Soweit die Beschwerde auf Basis eigenständiger Beweiswerterwägungen in der Skizzenerstellung durch den Zeugen S***** einen bloßen Gefälligkeitsdienst für den als Privatperson agierenden Angeklagten erblickt, stellt sie bloß die gegenteiligen Urteilsannahmen (US 7, 10) nach Art einer im kollegialgerichtlichen Verfahren nicht vorgesehenen Schuldberufung in Frage.
Gleiches gilt, soweit die Tatsachenrüge (Z 5a) im Wesentlichen unter Wiederholung der Argumentation zur Mängelrüge die Annahme befugnismissbräuchlichen Handelns mit dem Argument bestreitet, Ferdinand S***** habe den Planungsentwurf außerhalb der Dienstzeit in seinem Privatbüro erstellt und diese Tätigkeit gegenüber der Gemeinde auch nicht abgerechnet.
Weshalb die Einleitung eines Vorprüfungsverfahrens zur Änderung des Flächenwidmungsplanes nach § 15 Abs 6 K‑GplG 1995 nur auf Antrag eines Grundstückseigentümers in Betracht kommen soll, erklärt die Rechtsrüge (Z 9 lit a) nicht. Im Übrigen entfernt sich die Beschwerde mit der erneuten Behauptung der Verrichtung eines bloßen Gefälligkeitsdienstes für den als Privatperson agierenden Angeklagten vom festgestellten Sachverhalt (US 7, 10).
Insoweit war die Nichtigkeitsbeschwerde daher schon bei nichtöffentlicher Beratung sofort zurückzuweisen.
Bleibt mit Blick auf § 290 Abs 1 StPO anzumerken, dass vorliegend Fehlgebrauch der Befugnis in zweifacher Weise in Betracht kommt: einerseits durch die Beauftragung eines Sachverständigen auf Kosten der Gemeinde, wobei der Angeklagte ohne Vertretungsfall die Organstellung Bürgermeister in einem Vorprüfungsverfahren zur Änderung des Flächenwidmungsplanes nach § 15 Abs 6 K‑GplG 1995 in Anspruch nahm; andererseits, indem er ohne dienstlichen Anlass (allein, um sich selbst zu nützen) als Organwalter der Gemeinde ein Vorprüfungsverfahren zur Änderung des Flächenwidmungsplanes nach § 15 Abs 6 K‑GplG 1995 abführte.

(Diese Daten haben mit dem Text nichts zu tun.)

(* ===== verification/StakingHistory.v ===== *)
(** * What later steps cannot undo

    Facts about sequences of steps of the staking pallet: past eras are closed,
    a reward is paid at most once, an unregistration is final and its bond is
    paid back once; and the bounds the stored collections respect. *)

From S2P Require Export StakingScenarios.
Import DapiStakingError.

(** The outcome of each kind of successful step, as explicit states. *)
Ltac step_cases Hstep :=
  destruct Hstep as [c origin Hd Hsig Hcall Hsup|a p0 b Hd Hne Hsup|p0 Hd|n w Hd Hmax
    |i Hd|l Hl ->];
  [destruct c; simpl in Hd;
     [apply set_blocks_per_era_Ok in Hd as (? & ? & ->)
     |apply provider_bond_more_Ok in Hd as (? & ? & ? & ? & ? & ? & ? & ? & ? & ? & ? & ->)
     |apply provider_bond_less_Ok in Hd as (? & ? & ? & ? & ? & ? & ? & ? & ? & ->)
     |apply delegate_Ok in Hd as (who & dl' & ? & -> & ? & Hact & ? & Hst & Hlen & ? & ? & ? & ->)
     |apply delegator_unstake_Ok in Hd
        as (who & dl' & ? & out & -> & ? & Hact & ? & ? & Hout & Hst & Hlen & ? & ->)
     |apply withdraw_unbonded_Ok in Hd as (? & ? & ? & ? & ? & ? & ? & ? & ? & ->)
     |apply claim_provider_Ok in Hd as (? & ? & ? & ? & ? & ? & ? & ? & ? & ? & ? & ? & ? & ->)
     |apply claim_delegator_Ok in Hd
        as (who & era & staked & dl' & ? & ? & ? & ? & -> & Hc & Hpos & ? & ? & Hera & ? & ? & ->)
     |apply provider_withdraw_unregistered_Ok in Hd
        as (? & ? & ? & ? & ? & ? & ? & ? & ? & ? & ? & ->)
     |apply delegator_withdraw_unregistered_Ok in Hd
        as (who & ? & ? & ? & ? & -> & ? & ? & ? & ? & ? & ? & ->)]
  |apply register_provider_Ok in Hd as (? & Hnew & ? & ? & ->)
  |apply unregister_provider_Ok in Hd as (? & ? & ? & ->)
  | | |].

Section history.
Context {AccountId : Type} `{Countable AccountId}.
Context {ProviderId : Type} `{Countable ProviderId}.
Context {Imb L : Type} `{!Currency AccountId Imb L} `{!CurrencyLaws AccountId Imb L}.
Context `{!PerbillOps} `{!PerbillLaws} `{!DbWeightOps} `{!StakingConfig AccountId}.
Context `{!StakingConfigLaws AccountId}.

Abbreviation State := (State AccountId ProviderId L).
Implicit Types s : State.

(** ** Steps on the parts of the storage *)

Lemma on_initialize_outcome n w s s' :
  on_initialize n s = (Ok w, s') → inv s → current (Era s) < u32_max →
  let cur := current (Era s) in
  let staked := em_staked (default EraMetadata_default (EraState s !! cur)) in
  s' = s ∨
  s' = mkState (mkEraInfo (cur + 1) n
                  (if cur =? 0 then DefaultBlocksPerEra else length_ (Era s)))
         (<[cur:=mkEraMetadata (RewardAccumulator s) staked]>
            (<[cur + 1:=mkEraMetadata 0 staked]> (EraState s)))
         0 (ProviderInfo s)
         (rotated cur (cur + 1) (ProviderInfo s) (ProviderEraInfo s))
         (DelegationInfo s) (UnbondingInfo s) (ledger s) (events s ++ [NewEra (cur + 1) n]).
Proof.
  intros Hr Hi Hmax. destruct (EraInfo.should_update (Era s) n) eqn:Hn; last first.
  { rewrite on_initialize_idle in Hr by done. left. by simplify_eq. }
  destruct (on_initialize_new_era n s Hn) as [w' Hr']. rewrite Hr in Hr'.
  injection Hr' as -> ->. right. unfold next_clock. simpl.
  destruct (inv_era _ Hi) as [??]. by rewrite u32_add_small, sat_add_small by lia.
Qed.

Lemma on_initialize_cases n w s s' :
  on_initialize n s = (Ok w, s') → inv s → current (Era s) < u32_max →
  s' = s ∨
  current (Era s') = current (Era s) + 1 ∧ ProviderInfo s' = ProviderInfo s ∧
  ProviderEraInfo s' = rotated (current (Era s)) (current (Era s) + 1)
    (ProviderInfo s) (ProviderEraInfo s) ∧
  DelegationInfo s' = DelegationInfo s ∧ UnbondingInfo s' = UnbondingInfo s.
Proof.
  intros Hr Hi Hmax.
  destruct (on_initialize_outcome _ _ _ _ Hr Hi Hmax) as [->| ->]; [by left|by right].
Qed.

Lemma step_era s s' : step s s' → inv s → current (Era s) <= current (Era s').
Proof.
  intros Hstep Hi. step_cases Hstep; simpl; try lia.
  - destruct (on_initialize_cases _ _ _ _ Hd Hi Hmax) as [->|[-> _]]; lia.
  - rewrite handle_imbalance_run in Hd. by injection Hd as <-.
Qed.

(** The entries of past eras change in one way: the provider's claim. *)
Lemma step_past_entry s s' p e :
  step s s' → inv s → e < current (Era s) →
  let info := provider_era_info s p e in
  provider_era_info s' p e = info ∨
  provider_era_info s' p e =
    mkProviderEraMetadata (bond info) (total info) (delegator_count info) true.
Proof.
  intros Hstep Hi He. assert (∀ p' i s', ProviderEraInfo s' =
    <[(p', current (Era s)):=i]> (ProviderEraInfo s) →
    provider_era_info s' p e = provider_era_info s p e) as Hcur.
  { intros p' i s1 Hs. unfold provider_era_info. rewrite Hs, lookup_insert_ne; [done|].
    intros [= ??]. lia. }
  step_cases Hstep; simpl; try (by left; eapply Hcur); try by left.
  - unfold provider_era_info. simpl.
    destruct (decide ((provider_id, era) = (p, e))) as [[= -> ->]|Hn].
    + rewrite lookup_insert_eq. by right.
    + rewrite lookup_insert_ne by done. by left.
  - destruct (on_initialize_cases _ _ _ _ Hd Hi Hmax) as [->|(_ & _ & Hpei & _)]; [by left|].
    left. unfold provider_era_info. rewrite Hpei, rotated_other_era; [done|lia].
  - rewrite handle_imbalance_run in Hd. injection Hd as <-. by left.
Qed.

(** Registrations are never removed, their owner is fixed, and neither an
    unregistration nor a withdrawn bond is ever undone. *)
Lemma step_provider s s' p pm :
  step s s' → inv s → ProviderInfo s !! p = Some pm →
  ∃ pm', ProviderInfo s' !! p = Some pm' ∧ owner pm' = owner pm ∧
    (∀ e, status pm = Inactive e → status pm' = Inactive e) ∧
    (bond_withdrawn pm = true → bond_withdrawn pm' = true).
Proof.
  intros Hstep Hi Hp. step_cases Hstep; simpl; try by exists pm.
  - destruct (decide (provider_id = p)) as [->|Hn].
    + rewrite lookup_insert_eq. eexists. split; [done|]. simplify_eq. simpl.
      split_and!; [done|congruence|done].
    + rewrite lookup_insert_ne by done. by exists pm.
  - destruct (decide (p0 = p)) as [->|Hn]; [congruence|].
    rewrite lookup_insert_ne by done. by exists pm.
  - destruct (decide (p0 = p)) as [->|Hn].
    + rewrite lookup_insert_eq. eexists. split; [done|]. simplify_eq. simpl.
      split_and!; [done|congruence|done].
    + rewrite lookup_insert_ne by done. by exists pm.
  - destruct (on_initialize_cases _ _ _ _ Hd Hi Hmax) as [->|(_ & -> & _)]; by exists pm.
  - rewrite handle_imbalance_run in Hd. injection Hd as <-. by exists pm.
Qed.

(** ** The stake histories *)

Lemma push_stake_elem l era v x :
  x ∈ push_stake l era v → x ∈ l ∨ es_era x = era.
Proof.
  unfold push_stake. destruct (last l) as [y|] eqn:Hl.
  - apply last_Some_snoc in Hl as [l' ->]. case_match.
    + rewrite set_last_snoc. intros [Hx|Hx%list_elem_of_singleton]%elem_of_app.
      * left. apply elem_of_app. by left.
      * subst. by right.
    + intros [Hx|Hx%list_elem_of_singleton]%elem_of_app; [by left|subst; by right].
  - intros ->%list_elem_of_singleton. by right.
Qed.

Lemma drop_leading_zero_elem l x : x ∈ Delegation.drop_leading_zero l → x ∈ l.
Proof.
  destruct l as [|y l]; [done|]. simpl.
  destruct (es_amount y =? 0); intros Hx; [by right|done].
Qed.

Lemma stake_elem d era v d' x :
  Delegation.stake d era v = Ok d' → x ∈ stakes d' → x ∈ stakes d ∨ es_era x = era.
Proof. intros (_ & z & -> & _)%stake_Ok. apply push_stake_elem. Qed.

Lemma unstake_elem d era v d' x :
  Delegation.unstake d era v = Ok d' → x ∈ stakes d' → x ∈ stakes d ∨ es_era x = era.
Proof.
  intros (_ & [(_ & ->)|(_ & ->)])%unstake_Ok; [by left|].
  intros Hx%drop_leading_zero_elem. by apply push_stake_elem in Hx.
Qed.

Lemma put_delegation_stakes (di : gmap (AccountId * ProviderId) Delegation) d p dl d' p' :
  stakes (default Delegation_default (put_delegation d p dl di !! (d', p'))) =
  if decide ((d, p) = (d', p')) then stakes dl
  else stakes (default Delegation_default (di !! (d', p'))).
Proof.
  unfold put_delegation, Delegation.is_empty. case_decide as Hk; simplify_eq.
  - destruct (stakes dl) eqn:Hs; [by rewrite lookup_delete_eq|].
    by rewrite lookup_insert_eq.
  - destruct (stakes dl); [by rewrite lookup_delete_ne|by rewrite lookup_insert_ne].
Qed.

(** A new entry of a history is of the current era, or later than a claimed one. *)
Lemma step_delegation s s' d p x :
  step s s' → inv s → x ∈ stakes (delegation_info s' d p) →
  x ∈ stakes (delegation_info s d p) ∨ es_era x = current (Era s) ∨
  ∃ y, y ∈ stakes (delegation_info s d p) ∧ es_era y < es_era x.
Proof.
  intros Hstep Hi. unfold delegation_info at 1.
  step_cases Hstep; simpl; try (by left); rewrite ?put_delegation_stakes.
  - case_decide as Hk; [|by left]. simplify_eq. intros Hx.
    destruct (stake_elem _ _ _ _ _ Hst Hx); auto.
  - case_decide as Hk; [|by left]. simplify_eq. intros Hx.
    destruct (unstake_elem _ _ _ _ _ Hst Hx); auto.
  - case_decide as Hk; [|by left]. simplify_eq. intros Hx.
    destruct (claim_delegation s d p era staked dl' Hi Hc Hpos Hera)
      as (_ & _ & _ & Hgt & (y & Hy & <-) & _).
    right; right. exists y. split; [done|by apply Hgt].
  - destruct (decide ((who, provider_id) = (d, p))) as [Hk|Hk].
    + rewrite Hk, lookup_delete_eq. intros Hx. by apply elem_of_nil in Hx.
    + rewrite lookup_delete_ne by done. by left.
  - destruct (on_initialize_cases _ _ _ _ Hd Hi Hmax) as [->|(_ & _ & _ & -> & _)];
      by left.
  - rewrite handle_imbalance_run in Hd. injection Hd as <-. by left.
Qed.

(** All entries of a history are later than a past era. *)
Definition only_after s (d : AccountId) (p : ProviderId) (e : Z) : Prop :=
  e < current (Era s) ∧ ∀ x, x ∈ stakes (delegation_info s d p) → e < es_era x.

Lemma step_only_after s s' d p e :
  step s s' → inv s → only_after s d p e → only_after s' d p e.
Proof.
  intros Hstep Hi [He Hx]. pose proof (step_era s s' Hstep Hi). split; [lia|].
  intros x Hin.
  destruct (step_delegation s s' d p x Hstep Hi Hin) as [?|[->|(y & Hy & Hlt)]];
    [by apply Hx|done|]. specialize (Hx y Hy). lia.
Qed.

Lemma steps_preserve (P : State → Prop) s s' :
  (∀ s s', step s s' → inv s → P s → P s') →
  rtc step s s' → inv s → P s → P s' ∧ inv s'.
Proof.
  intros Hstep. induction 1 as [|s s1 s' Hs _ IH]; [done|].
  intros Hi HP. apply IH; [by eapply step_inv|by eapply Hstep].
Qed.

Was das vom Schädigungsvorsatz erfasste Recht anlangt, ist tatbestandsmäßiges Handeln schon deshalb erfüllt, weil durch gültige (der Angeklagte war „in abstracto“ dafür zuständig) Auftragserteilung an Ferdinand S***** ein Honoraranspruch der Gemeinde gegenüber entstand (ohne dass es darauf ankäme, ob dieser in weiterer Folge realisiert wurde).
Die Kostenentscheidung beruht auf § 390a Abs 1 StPO.